CBO forecasts that CMMI will cost $1.3 billion between 2021 and 2030 compared to $77.5 billion in savings under its old assumptions — a difference of $78.8 billion. Of note is that other analysts have estimated even higher costs of $9.4 billion between 2017 and 2026 compared to the $34 billion in savings CBO previously projected over that time. 

This belated recognition of CMMI’s technocratic limitations is important because policy-makers and the health-care sector have staked much on its success. Medicare provides bonuses to physicians who participate in “advanced” models and commercial insurers have adopted similar models. 

The very features that were supposed to make CMMI so effective also make it uniquely powerful in an era of overreaching executive-branch agencies. As is the case with all government demonstrations, CMMI tests models by changing parts of federal law in order to design new federal health policies. But unlike other demonstration authorities, CMMI has much more leeway to modify models, apply them nationwide, or mandate participation by health-care providers, all without congressional approval. Furthermore, CMMI’s activities are exempt from administrative and judicial review and typically do not have public notice-and-comment requirements that apply to other government actions. 

Given CMMI’s disappointing performance and its power to essentially amend federal law unilaterally, it would make sense for Congress to impose guardrails on CMMI by requiring transparency for model performance, enforcing higher standards for model design and evaluation, and generally exhibiting more oversight. Given that the office’s operational funding ($10 billion per decade) far outweighs any projected gross savings, that funding should also be cut. 

CBO’s new report might finally provide an opening to reform CMMI.

CBO’s previous methodology discouraged Congress from making any changes to CMMI. CBO scores are very influential in the legislative process; bills that increase deficits rightfully face more scrutiny. But this dynamic insulated CMMI from congressional accountability.

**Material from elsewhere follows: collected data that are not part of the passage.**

(* ===== verification/FaceDetection.v ===== *)
(** * FaceDetection: the hook [useAdvancedFaceDetection]

    Models src/hooks/useAdvancedFaceDetection.ts.  [Face.State] holds the
    hook's [useState] cells and refs under their names.  [trackedFacesRef]
    is a JavaScript [Map], which is iterated in insertion order:
    [assignFaceId] returns the first tracked face it meets within the
    threshold, so the map is an association list.

    The hook as written has two handlers that change state,
    [startDetection] and [stopDetection]; nothing in it calls [assignFaceId]
    or [detectInteractions], writes the tracked faces or schedules a timer.
    [Face.exec] is the machine of the two handlers.  The tick that the
    design document describes for faces (identity assignment against the
    faces of the previous tick, wholesale replacement of the tracked faces,
    interaction log) is [Face.detectTick]; it is written from the design
    document, composes the hook's [assignFaceId] and [detectInteractions],
    and is used to state what these two functions guarantee when they are
    driven. *)

From Stdlib Require Import ZArith QArith.
From stdpp Require Import base list gmap strings.
From S2P Require Import Prelude Stats Geometry.

#[local] Open Scope js_scope.

Module Face.

(** ** Data *)

(** [interface FaceDetection] *)
Record FaceDetection := {
  id : nat;
  box : Box;
  expressions : gmap string Q;
  dominantEmotion : string;
  age : option Z;
  gender : option string;
  timestamp : Z;
}.

(** [interface PersonStats] *)
Record PersonStats := {
  uniquePeople : nat;
  emotions : DetectionStats;
  interactions : list string;
}.

(** The hook's state. *)
Record State := {
  modelsLoaded : bool;
  isDetecting : bool;
  faces : list FaceDetection;
  stats : PersonStats;
  facesHistoryRef : list FaceDetection;
  detectionIntervalRef : option positive;
  personIdCounterRef : nat;
  trackedFacesRef : list (nat * FaceDetection);
}.

(** The object [getSummary] returns. *)
Record FaceSummary := {
  sum_uniquePeople : nat;
  sum_totalDetections : nat;
  sum_emotions : DetectionStats;
  sum_interactions : list string;
  sum_currentFaces : nat;
}.

(** [{ uniquePeople: 0, emotions: {}, interactions: [] }] *)
Definition noStats : PersonStats :=
  {| uniquePeople := 0; emotions := ∅; interactions := [] |}.

(** The state of a freshly mounted hook. *)
Definition init : State := {|
  modelsLoaded := true;
  isDetecting := false;
  faces := [];
  stats := noStats;
  facesHistoryRef := [];
  detectionIntervalRef := None;
  personIdCounterRef := 0;
  trackedFacesRef := [];
|}.

(** [const threshold = 100] *)
Definition threshold : Z := 100.

(** ** Identity *)

(** The [for ... of] loop of [assignFaceId]: the id of the first tracked
    face, in the order of the map, that is closer than the threshold. *)
Fixpoint firstTracked (b : Box) (tracked : list (nat * FaceDetection))
  : option nat :=
  match tracked with
  | [] => None
  | (i, trackedFace) :: rest =>
      if within threshold b (box trackedFace) then Some i
      else firstTracked b rest
  end.

(** [assignFaceId(box)]: the id found by the loop, or
    [++personIdCounterRef.current]. *)
Definition assignFaceId (b : Box) (s : State) : nat * State :=
  match firstTracked b (trackedFacesRef s) with
  | Some i => (i, s)
  | None =>
      let n := S (personIdCounterRef s) in
      (n, {| modelsLoaded := modelsLoaded s; isDetecting := isDetecting s;
             faces := faces s; stats := stats s;
             facesHistoryRef := facesHistoryRef s;
             detectionIntervalRef := detectionIntervalRef s;
             personIdCounterRef := n;
             trackedFacesRef := trackedFacesRef s |})
  end.

(** ** Interactions *)

(** The template literals of [detectInteractions]. *)
Definition smiling (a b : nat) : string :=
  "Person #" +:+ show_nat a +:+ " and #" +:+ show_nat b +:+ " both smiling".
Definition interacting (a b : nat) : string :=
  "Person #" +:+ show_nat a +:+ " and #" +:+ show_nat b +:+ " interacting".

(** The body of the inner loop: what a pair of faces pushes. *)
Definition interaction (face1 face2 : FaceDetection) : option string :=
  if within 300 (box face1) (box face2) then
    if bool_decide (dominantEmotion face1 = "happy")
       && bool_decide (dominantEmotion face2 = "happy")
    then Some (smiling (id face1) (id face2))
    else Some (interacting (id face1) (id face2))
  else None.

(** [for (let j = i + 1; j < faces.length; j++)] *)
Definition innerLoop (fs : list FaceDetection) (i : nat) : list string :=
  omap (λ j, face1 ← fs !! i; face2 ← fs !! j; interaction face1 face2)
       (seq (S i) (length fs - S i)).

(** [detectInteractions(faces)] *)
Definition detectInteractions (fs : list FaceDetection) : list string :=
  if decide (2 ≤ length fs)
  then mjoin (innerLoop fs <$> seq 0 (length fs - 1))
  else [].

(** ** Handlers *)

(** [startDetection(videoElement, interval = 500)] *)
Definition startDetection (s : State) : State := {|
  modelsLoaded := modelsLoaded s;
  isDetecting := true;
  faces := faces s;
  stats := noStats;
  facesHistoryRef := [];
  detectionIntervalRef := detectionIntervalRef s;
  personIdCounterRef := 0;
  trackedFacesRef := [];
|}.

(** [stopDetection()] *)
Definition stopDetection (s : State) : State := {|
  modelsLoaded := modelsLoaded s;
  isDetecting := false;
  faces := faces s;
  stats := stats s;
  facesHistoryRef := facesHistoryRef s;
  detectionIntervalRef :=
    if detectionIntervalRef s is Some _ then None else detectionIntervalRef s;
  personIdCounterRef := personIdCounterRef s;
  trackedFacesRef := trackedFacesRef s;
|}.

(** [getSummary()] *)
Definition getSummary (s : State) : FaceSummary := {|
  sum_uniquePeople := uniquePeople (stats s);
  sum_totalDetections := length (facesHistoryRef s);
  sum_emotions := emotions (stats s);
  sum_interactions := interactions (stats s);
  sum_currentFaces := length (faces s);
|}.

(** ** The machine of the hook *)

Inductive Event :=
  | EStart
  | EStop.

Definition exec (e : Event) (s : State) : State :=
  match e with
  | EStart => startDetection s
  | EStop => stopDetection s
  end.

Definition run (es : list Event) (s : State) : State := foldl (flip exec) s es.

Inductive reachable : State → Prop :=
  | reachable_init : reachable init
  | reachable_step e s : reachable s → reachable (exec e s).

(** ** The tick of the design document *)

(** One face as a detector reports it. *)
Record RawFace := {
  raw_box : Box;
  raw_expressions : gmap string Q;
  raw_emotion : string;
  raw_age : option Z;
  raw_gender : option string;
}.

(** [Map.prototype.set]: the value of an existing key is replaced where it
    stands, a new key is added at the end. *)
Fixpoint mapSet (k : nat) (v : FaceDetection) (m : list (nat * FaceDetection))
  : list (nat * FaceDetection) :=
  match m with
  | [] => [(k, v)]
  | (k', v') :: rest =>
      if decide (k = k') then (k, v) :: rest else (k', v') :: mapSet k v rest
  end.

(** The identity pass of a tick: every detection gets its id from
    [assignFaceId], against the faces tracked by the previous tick. *)
Fixpoint identify (raws : list RawFace) (now : Z) (s : State)
  : list FaceDetection * State :=
  match raws with
  | [] => ([], s)
  | r :: rest =>
      let '(i, s1) := assignFaceId (raw_box r) s in
      let '(fs, s2) := identify rest now s1 in
      ({| id := i; box := raw_box r; expressions := raw_expressions r;
          dominantEmotion := raw_emotion r; age := raw_age r;
          gender := raw_gender r; timestamp := now |} :: fs, s2)
  end.

(** The tracked faces after a tick: those of the tick alone. *)
Definition retrack (fs : list FaceDetection) : list (nat * FaceDetection) :=
  foldl (λ m f, mapSet (id f) f m) [] fs.

(** One tick: identity, history, statistics, interactions, tracked faces. *)
Definition detectTick (raws : list RawFace) (now : Z) (s : State) : State :=
  let '(fs, s1) := identify raws now s in
  {| modelsLoaded := modelsLoaded s1;
     isDetecting := isDetecting s1;
     faces := fs;
     stats := {| uniquePeople := personIdCounterRef s1;
                 emotions := countBy dominantEmotion (emotions (stats s1)) fs;
                 interactions :=
                   interactions (stats s1) ++ detectInteractions fs |};
     facesHistoryRef := slice_last 1000 (facesHistoryRef s1 ++ fs);
     detectionIntervalRef := detectionIntervalRef s1;
     personIdCounterRef := personIdCounterRef s1;
     trackedFacesRef := retrack fs |}.

(** The states of a hook whose session is driven by ticks. *)
Inductive driven : State → Prop :=
  | driven_init : driven init
  | driven_step e s : driven s → driven (exec e s)
  | driven_tick raws now s : driven s → driven (detectTick raws now s).

(** ** Specification devices *)

(** All pairs [(l[i], l[j])] with [i < j], in the order of the loops. *)
Fixpoint pairs {A} (l : list A) : list (A * A) :=
  match l with
  | [] => []
  | a :: rest => ((a ,.) <$> rest) ++ pairs rest
  end.

(** The two nested loops, without the guard on the length. *)
Definition loops (fs : list FaceDetection) : list string :=
  mjoin (innerLoop fs <$> seq 0 (length fs - 1)).

(** The record a pair in range pushes. *)
Definition record (p : FaceDetection * FaceDetection) : string :=
  if bool_decide (dominantEmotion p.1 = "happy")
     && bool_decide (dominantEmotion p.2 = "happy")
  then smiling (id p.1) (id p.2) else interacting (id p.1) (id p.2).

Definition inRange (p : FaceDetection * FaceDetection) : Prop :=
  within 300 (box p.1) (box p.2) = true.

Although CBO previously admitted that it had no basis for judging how untested models would impact cost or quality of care, its faith that CMMI’s process would produce savings “on average” meant that any attempt by Congress to delay or block individual models or to cut back on CMMI’s unique powers would also reduce savings (i.e., increase spending) on paper. 

Thus, CBO’s methodology encouraged Congress to cede significant authority to CMMI — that is, to unelected government officials rather than voters’ elected representatives. This is contrary to our Constitution’s requirement that legislation happen in the legislature. 

CBO, to its credit, has discarded many of its old assumptions in the face of new facts. It now knows that CMMI has failed to save money and likely won’t save money in the future. This removes a major procedural hurdle to reform. 

While it is unfortunate that time and money have been devoted toward fruitless efforts at health-policy innovation, CBO’s new report should prompt policy-makers to consider other reforms for federal health programs. Hopefully, these will occur in a way that respects the proper role of federal agencies and leads to patient empowerment rather than fitful experimentation by central planners.